American DJ and rapper (1978-2008)

Khia Danielle Edgerton (October 19, 1978 – July 21, 2008), better known by the stage name K-Swift, was an American DJ, MC, radio personality and entrepreneur.

==Early years==
Born to Joseph and Juanita Edgerton, K-Swift was raised in Randallstown, Maryland. She graduated from Randallstown High School in 1996 and went on to intern at 92Q after a brief stint at Catonsville Community College.

==Entertainment career==
After acquiring her first set of turntables at 15 years old, K-Swift began DJing and booking parties at afterhours venue The Twilight Zone in Arbutus. She began interning at 92Q when she was 18, and worked her way through the ranks at the station until she earned a co-hosting position in 1998. The show, "OFF THE HOOK RADIO" with her co-host Squirrel Wyde, was the number one radio show in all of Baltimore.

==Entrepreneurship==
Along with performing live and throwing parties, K-Swift owned and operated Club Queen Entertainment. K-Swift also began a Graphics Company and the Next Level Management Company, maintained a record pool, and sold her mixtapes online.

==Music career==
K-Swift was known for DJing at Hammerjacks and The Paradox.

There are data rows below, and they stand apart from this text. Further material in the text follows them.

(** * CollecTF Selenium downloader: checkpointing, discovery and artifact naming

    A shallow embedding of [download_tf_family_psfms.py] (class
    [CollecTFSeleniumDownloader]) and the properties of its progress store,
    its discovery filters, its per-item state machine and its artifact
    naming.

    Conventions of the embedding.
    - A Python [str] is a [string]; each [ascii] is read as the Unicode code
      point of the same number (0..255), and the character classes of [re]
      and [str] ([\w], [\s], [\d], [strip], [lower]) are the Unicode ones
      restricted to that range.
    - What [json.load] returns is a [value]: a [dict] is the list of its
      items in insertion order; a [set] is a [gset]. The [details] a caller
      hands to the recorder are a record over a [gmap].
    - [try: ... except Exception: ...] is [try_except] in the monad [exc];
      only subclasses of [Exception] are modelled.
    - Logging and [time.sleep] have no effect on control flow and are left
      out; clock readings ([time.time()]) are integers supplied by the
      environment.
    - A progress file that parses holds any JSON value; testing a
      checkpoint file for existence, reading it and writing it can raise. *)

From stdpp Require Import gmap strings list fin_maps.
From Stdlib Require Import ZArith Ascii.
From Stdlib Require DecimalString.

Local Open Scope string_scope.
Local Open Scope list_scope.

(** ** Exceptions *)

Inductive exn : Set :=
  | ZeroDivisionError
  | OSError
  | UnicodeError
  | JSONDecodeError
  | TypeError
  | AttributeError
  | KeyError
  | ValueError
  | NoSuchElementException
  | WebDriverException.

Inductive exc (A : Type) : Type :=
  | Ok (a : A)
  | Raise (e : exn).
Arguments Ok {A} a.
Arguments Raise {A} e.

#[export] Instance exc_ret : MRet exc := @Ok.
#[export] Instance exc_bind : MBind exc := λ A B f m,
  match m with Ok a => f a | Raise e => Raise e end.

(** [try: m except Exception as e: h e] *)
Definition try_except {A} (m : exc A) (h : exn → exc A) : exc A :=
  match m with Ok a => Ok a | Raise e => h e end.

(** ** Strings *)

Module Str.

Definition code (c : ascii) : N := N_of_ascii c.

Definition in_range (lo hi : N) (c : ascii) : bool :=
  ((lo <=? code c) && (code c <=? hi))%N.

Definition is_upper_az (c : ascii) : bool := in_range 65 90 c.
Definition is_lower_az (c : ascii) : bool := in_range 97 122 c.
Definition is_letter_az (c : ascii) : bool := is_upper_az c || is_lower_az c.

(** [\d] and [str.isdecimal]: below 256 only the ASCII digits. *)
Definition is_decimal (c : ascii) : bool := in_range 48 57 c.

(** [\s] and the characters removed by [str.strip()]. *)
Definition is_space (c : ascii) : bool :=
  in_range 9 13 c || in_range 28 32 c || (code c =? 133)%N || (code c =? 160)%N.

(** Unicode alphanumerics below 256 (letters, digits and numerics). *)
Definition is_alnum (c : ascii) : bool :=
  is_letter_az c || is_decimal c
  || (code c =? 170)%N || (code c =? 178)%N || (code c =? 179)%N
  || (code c =? 181)%N || (code c =? 185)%N || (code c =? 186)%N
  || in_range 188 190 c
  || in_range 192 214 c || in_range 216 246 c || in_range 248 255 c.

(** [\w] *)
Definition is_word (c : ascii) : bool := is_alnum c || (code c =? 95)%N.

(** [str.lower()] on one character. *)
Definition lower_char (c : ascii) : ascii :=
  if is_upper_az c || (in_range 192 222 c && negb (code c =? 215)%N)
  then ascii_of_N (code c + 32) else c.

Fixpoint map (f : ascii → ascii) (s : string) : string :=
  match s with
  | EmptyString => EmptyString
  | String c s' => String (f c) (map f s')
  end.

Definition lower (s : string) : string := map lower_char s.

Fixpoint forallb (p : ascii → bool) (s : string) : bool :=
  match s with
  | EmptyString => true
  | String c s' => p c && forallb p s'
  end.

Fixpoint lstrip (s : string) : string :=
  match s with
  | EmptyString => EmptyString
  | String c s' => if is_space c then lstrip s' else s
  end.

Fixpoint rstrip (s : string) : string :=
  match s with
  | EmptyString => EmptyString
  | String c s' =>
      match rstrip s' with
      | EmptyString => if is_space c then EmptyString else String c EmptyString
      | r => String c r
      end
  end.

Definition strip (s : string) : string := rstrip (lstrip s).

(** [needle in hay] *)
Fixpoint contains (needle hay : string) : bool :=
  String.prefix needle hay ||
  match hay with
  | EmptyString => false
  | String _ hay' => contains needle hay'
  end.

(** [s.replace(" ", "_")] *)
Definition replace_space (s : string) : string :=
  map (λ c, if (code c =? 32)%N then "_"%char else c) s.

(** Python truthiness of a string. *)
Definition nonempty (s : string) : bool :=
  match s with EmptyString => false | _ => true end.

End Str.

(** ** The persisted progress record *)

(** Values of the free-form [details] dictionaries. *)
Inductive jval : Set :=
  | JBool (b : bool)
  | JStr (s : string).

#[export] Instance jval_eq_dec : EqDecision jval.
Proof. solve_decision. Defined.

(** A [details] dictionary: the key ["tf_family"], a string at every call
    site, and the other keys. *)
Record details : Set := Details {
  d_tf_family : option string;
  d_fields : gmap string jval
}.

#[export] Instance details_eq_dec : EqDecision details.
Proof. solve_decision. Defined.

Definition no_details : details := Details None ∅.

(** Python truthiness of a dictionary: non-empty. *)
Definition details_truthy (d : details) : bool :=
  bool_decide (d ≠ no_details).
(** The array part of [calculate_ray_depth_profile], for a sample count that
    [np.linspace] accepts. *)
Definition ray_profile_arrays (r_source central_angle r_earth : R) (num : nat)
  : list R * list R :=
  let source_angle := 0 in
  let source_x := r_source * cos source_angle in
  let source_y := r_source * sin source_angle in
  let intersect_angle := central_angle in
  let intersect_x := r_earth * cos intersect_angle in
  let intersect_y := r_earth * sin intersect_angle in
  let t := Np.linspace 0 1 num in
  let ray_x := map (fun ti => source_x + ti * (intersect_x - source_x)) t in
  let ray_y := map (fun ti => source_y + ti * (intersect_y - source_y)) t in
  let ray_r := map (fun p => sqrt ((fst p) ^ 2 + (snd p) ^ 2)) (combine ray_x ray_y) in
  let depths_below_surface := map (fun r => r_earth - r) ray_r in
  let ray_angles := map (fun p => Np.arctan2 (snd p) (fst p)) (combine ray_x ray_y) in
  let horizontal_ranges := map (fun a => r_earth * a) ray_angles in
  (horizontal_ranges, depths_below_surface).

(** [calculate_ray_depth_profile(source_depth, beam_angle, r_source, range_m,
    central_angle, r_earth, num_points)].  [np.linspace] raises [ValueError]
    on a negative count; on a zero count the arrays are empty and
    [np.argmax] raises [ValueError]. *)
Definition calculate_ray_depth_profile
    (source_depth beam_angle r_source range_m central_angle r_earth : R)
    (num_points : Z) : pyresult RayProfile :=
  if (num_points <? 0)%Z then Raises ValueError
  else
    let '(horizontal_ranges, depths_below_surface) :=
      ray_profile_arrays r_source central_angle r_earth (Z.to_nat num_points) in
    match depths_below_surface with
    | [] => Raises ValueError
    | _ :: _ =>
        let max_depth_idx := Np.argmax depths_below_surface in
        let max_depth := nth max_depth_idx depths_below_surface 0 in
        let max_depth_range := nth max_depth_idx horizontal_ranges 0 in
        Returns (mkRayProfile horizontal_ranges depths_below_surface
                   max_depth max_depth_range)
    end.

(** ** Queries and the chord, sample by sample *)

(** A valid query of the sampler, as the caller builds it: the depth lies
    within the sphere, the source radius is derived from the depth, and
    [(range_m, central_angle)] is a valid result of the solver for that
    source radius and some launch angle in [-PI/2, PI/2]. *)
Definition valid_query (source_depth r_source range_m central_angle r_earth : R) : Prop :=
  0 <= source_depth < r_earth /\
  r_source = r_earth - source_depth /\
  exists angle_rad : R,
    - (PI / 2) <= angle_rad <= PI / 2 /\
    calculate_surface_intersection r_source angle_rad r_earth = (range_m, central_angle) /\
    valid (range_m, central_angle).

Section Chord.

Variables r_source central_angle r_earth : R.

(** The Cartesian point of the chord at parameter [t], written as the source
    writes [ray_x] and [ray_y]. *)
Definition chord_x (t : R) : R :=
  r_source * cos 0 + t * (r_earth * cos central_angle - r_source * cos 0).

Definition chord_y (t : R) : R :=
  r_source * sin 0 + t * (r_earth * sin central_angle - r_source * sin 0).

(** One entry of [depths_below_surface] and of [horizontal_ranges]. *)
Definition depth_at (t : R) : R :=
  r_earth - sqrt (chord_x t ^ 2 + chord_y t ^ 2).

Definition range_at (t : R) : R :=
  r_earth * Np.arctan2 (chord_y t) (chord_x t).

End Chord.

(** ** The command-line program of the acoustic script *)

Definition DEG_TO_RAD : R := PI / 180.

(** [plot_geometry(source_depth, beam_angle, r_source, range_m,
    central_angle, r_earth)].  The drawing calls have no counterpart here;
    what remains is the call of the sampler with its default
    [num_points = 100] and the returned pair [(max_depth, max_depth_range)]. *)
Definition plot_geometry
    (source_depth beam_angle r_source range_m central_angle r_earth : R)
  : pyresult (R * R) :=
  match calculate_ray_depth_profile source_depth beam_angle r_source range_m
          central_angle r_earth 100 with
  | Returns p => Returns (max_depth p, max_depth_range p)
  | Raises e => Raises e
  end.

(** The "Context" line of the report, chosen by the range in kilometres. *)
Definition range_context (range_km : R) : string :=
  if range_km <? 1 then "Very short range - local/near-field effects"%string
  else if range_km <? 10 then "Short range - harbor/coastal scale"%string
  else if range_km <? 100 then "Medium range - regional oceanographic scale"%string
  else if range_km <? 1000 then "Long range - basin scale"%string
  else "Very long range - global/trans-oceanic scale"%string.

(** What a run of [main] decides, the formatted numbers of its report left
    out: either [sys.exit(code)] after an error message, or a completed run
    with the solver's result, the context line (absent when the report says
    "No surface intersection"), the flat-Earth range when that comparison is
    printed, and the outcome of [plot_geometry] when it is called. *)
Inductive main_outcome : Type :=
| SysExit (code : Z) (message : string)
| Completed (range_m central_angle : R)
            (context : option string)
            (flat_earth : option R)
            (plot : option (pyresult (R * R))).

(** [main], from the parsed [depth], [angle] (degrees) and [--earth-radius]
    on. *)
Definition main (source_depth beam_angle earth_radius : R) : main_outcome :=
  if source_depth <? 0 then
    SysExit 1 "Error: Source depth must be positive (below surface)"
  else if earth_radius <=? source_depth then
    SysExit 1 "Error: Source depth exceeds Earth radius"
  else if 90 <? Rabs beam_angle then
    SysExit 1 "Error: Beam angle must be between -90 and +90 degrees"
  else
    let beam_angle_rad := beam_angle * DEG_TO_RAD in
    let r_source := earth_radius - source_depth in
    let '(range_m, central_angle) :=
      calculate_surface_intersection r_source beam_angle_rad earth_radius in
    let context :=
      if range_m <? 0 then None
      else let range_km := range_m / 1000 in Some (range_context range_km) in
    let flat_earth :=
      if range_m <? 0 then None
      else if 1 / 1000000 <? Rabs beam_angle then
        let flat_earth_range := source_depth / tan beam_angle_rad in
        if 0 <? flat_earth_range then Some flat_earth_range else None
      else None in
    let plot :=
      if 0 <? range_m then
        Some (plot_geometry source_depth beam_angle r_source range_m
                central_angle earth_radius)
      else None in
    Completed range_m central_angle context flat_earth plot.
(** The dictionary comprehension
    [{col: cols[bool_index[i]].values.tolist()
      for i, col in enumerate(cols) if any(bool_index[i])}],
    with [todo] the labels still to enumerate and [i] the index of the
    first of them. *)
Fixpoint comprehension (cols : list string) (bool_index : list (list bool))
    (i : nat) (todo : list string) (acc : dict (list string))
  : result (dict (list string)) :=
  match todo with
  | [] => Ok acc
  | col :: rest =>
      match nth_error bool_index i with
      | None => Raise (IndexError "index out of bounds")
      | Some mask =>
          if any mask
          then fields <- index_by_mask cols mask ;;
               comprehension cols bool_index (S i) rest (setitem acc col fields)
          else comprehension cols bool_index (S i) rest acc
      end
  end.

Definition perform_check_correlation
    (correlation_matrix : Matrix) (threshold : num)
  : result (dict (list string)) :=
  let cols := columns correlation_matrix in
  let bool_index := abs_ge (values correlation_matrix) threshold in
  let bool_index := fill_diagonal bool_index false in
  comprehension cols bool_index 0 cols [].

(** The correlation classes; their [compute] multimethods are registered
    by back-ends outside the modelled files. *)
Inductive Correlation : Type :=
| Auto
| Spearman
| Pearson
| Kendall
| Cramers
| PhiK.

Definition class_name (c : Correlation) : string :=
  match c with
  | Auto => "Auto"
  | Spearman => "Spearman"
  | Pearson => "Pearson"
  | Kendall => "Kendall"
  | Cramers => "Cramers"
  | PhiK => "PhiK"
  end.
(** The figure [graficar] draws before handing it to [st.pyplot]. *)
Definition graficar_fig (df : DataFrame) : Result Figure :=
  x1 ←! getitem df "Inicio Ventana";
  y1 ←! getitem df "ADF p-value";
  x2 ←! getitem df "Inicio Ventana";
  y2 ←! getitem df "KPSS p-value";
  ok [ax_plot x1 y1 "ADF p-value" "o";
      ax_plot x2 y2 "KPSS p-value" "o";
      ax_set_title "Evolución de las pruebas de estacionariedad";
      ax_axhline 0.05%Q "red" "--" "Umbral de estacionariedad (0.05)";
      ax_set_xlabel "Fecha";
      ax_set_ylabel "p-value";
      ax_legend].

(** [graficar]: the calls made on the page, and how the function ends. *)
Definition graficar (df : DataFrame) : list StCall * Result unit :=
  match graficar_fig df with
  | inl e => ([], raise e)
  | inr fig => ([st_pyplot fig], ok tt)
  end.

(** A run of the module: the calls made on the page in order, the table
    [datos] as the run leaves it, and how the run ends. *)
Record Run : Type := mkRun {
  pagina : list StCall;
  datos_final : DataFrame;
  fin : Result unit
}.

Section Main.
Context `{R : Routines}.

Definition main : Run :=
  let p0 :=
    [st_title "Análisis de Estacionariedad del Oro";
     st_write "Este análisis evalúa la probabilidad de que el oro se comporte de forma estacionaria en el próximo día.";
     st_write "### Descargando datos..."] in
  let datos := descargar_datos_oro "15m" "5d" in
  if empty datos then
    mkRun (p0 ++ [st_error "No se pudieron descargar los datos del oro. Intenta nuevamente más tarde."])
      datos (ok tt)
  else
    let p1 := p0 ++
      [st_success "Datos descargados exitosamente.";
       st_write_frame (head datos);
       st_write "### Analizando datos..."] in
    let '(datos, r) := analizar_estacionariedad datos 2 in
    match r with
    | inl e => mkRun p1 datos (raise e)
    | inr resultados =>
        let p2 := p1 ++ [st_write_frame resultados] in
        match generar_reporte resultados with
        | inl e => mkRun p2 datos (raise e)
        | inr reporte =>
            let p3 := p2 ++ [st_write reporte; st_write "### Visualización de resultados"] in
            let '(g, r) := graficar resultados in
            mkRun (p3 ++ g) datos r
        end
    end.
End Main.
(** C1. Let the library write an x in the text of exactly the moves that
    capture.  Whenever some legal move captures a piece, the policy
    returns a move that captures a piece: a legal move, taken from the
    list of the capturing moves, which holds all of them and no other
    move, at the position [Math.floor(Math.random() * length)] of that
    list.  It makes one draw only: neither the presence of center moves
    nor any draw sends the choice to another tier. *)
Theorem capture_tier_first (g : Chess) (k : nat) :
  marksCaptures ->
  (exists mv, In mv (moves g) /\ capturesPiece g mv) ->
  let captureMoves := filter (fun m => includes m "x") (moves g) in
  exists i mv,
    generateAIMove random g k = (Normal (Some mv), S k) /\
    In mv (moves g) /\
    capturesPiece g mv /\
    nth_error captureMoves i = Some mv /\
    floorTimes (Double.ofQ (random k)) (length captureMoves) = Z.of_nat i /\
    (forall m, In m captureMoves <-> In m (moves g) /\ capturesPiece g m).
Proof.
  intros Hlaw [c [Hin Hc]] captureMoves.
  assert (Hx : isCaptureMove c = true) by exact (proj2 (Hlaw g c Hin) Hc).
  assert (Hne : filter isCaptureMove (moves g) <> [])
    by (eapply filter_nonempty; eauto).
  destruct (pick_spec _ k Hne) as [i [mv [Hp [Hn Hi]]]].
  exists i, mv.
  assert (Hmem : In mv (filter isCaptureMove (moves g)))
    by (eapply nth_error_In; eauto).
  apply filter_In in Hmem. destruct Hmem as [Hmv Hcap].
  rewrite generateAIMove_capture by exact Hne.
  split; [exact Hp|]. split; [exact Hmv|].
  split; [exact (proj1 (Hlaw g mv Hmv) Hcap)|].
  split; [exact Hn|]. split; [exact Hi|].
  intros m. unfold captureMoves. rewrite filter_In. split.
  - intros [Hm Hxm]. split; [exact Hm | exact (proj1 (Hlaw g m Hm) Hxm)].
  - intros [Hm Hcm]. split; [exact Hm | exact (proj2 (Hlaw g m Hm) Hcm)].
Qed.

K-Swift released her discs through Baltimore based company, Unruly Records (as well as Next Level). Her albums were so popular and had such an enormous following in the Baltimore area that she outsold mainstream artists such as Soulja Boy Tell 'Em and Pharaoh Gamo.

==Death==
On Sunday, July 20, 2008, just a day after she performed at Baltimore's Artscape, K-Swift hosted a pool party at her house. During the early morning of Monday, July 21, K-Swift reportedly jumped into her above-ground pool. Police reports state that there were about seven people in the pool at the time. When she did not resurface, she was pulled out and placed on an adjoining metal frame deck. K-Swift was later transported to Good Samaritan Hospital where she was pronounced dead. Thousands of fans attended her funeral, which was held at Morgan State University.

==Legacy==
in 2009, Radio One station WERQ-FM 92Q Jams selected 30 contestants to compete for the grand prize of a Scholarship to the Sheffield Institute for the Recording Arts and an Internship at 92Q WERQ-FM Baltimore. The contest was chronicled on YouTube under "I Wanna Intern for the Q," and followed the journey of K-Swift Scholarship and Internship hopefuls through weeks of challenges including the production of a Beyonce promo, artist (Bossman) interview, and marketing at Six Flags America for Raven-Symoné. The culmination of the challenges elimination rounds resulted in the final four, Alissa Huber, Jazmine Sullivan, Tavon DJTigga Smith, and Earin Saunders. A surprise contestant, Brandon "Superman" Springfield, formerly eliminated, was reintroduced at the award ceremony. The "Final Five," along with friends and family joined 92Q and the Edgerton family for the reward ceremony at the Rowing Club in Baltimore where the winner was announced on live air. The Khia "K-Swift" Memorial Scholarship Contest and Internship was awarded to Earin Saunders who received the grand prize.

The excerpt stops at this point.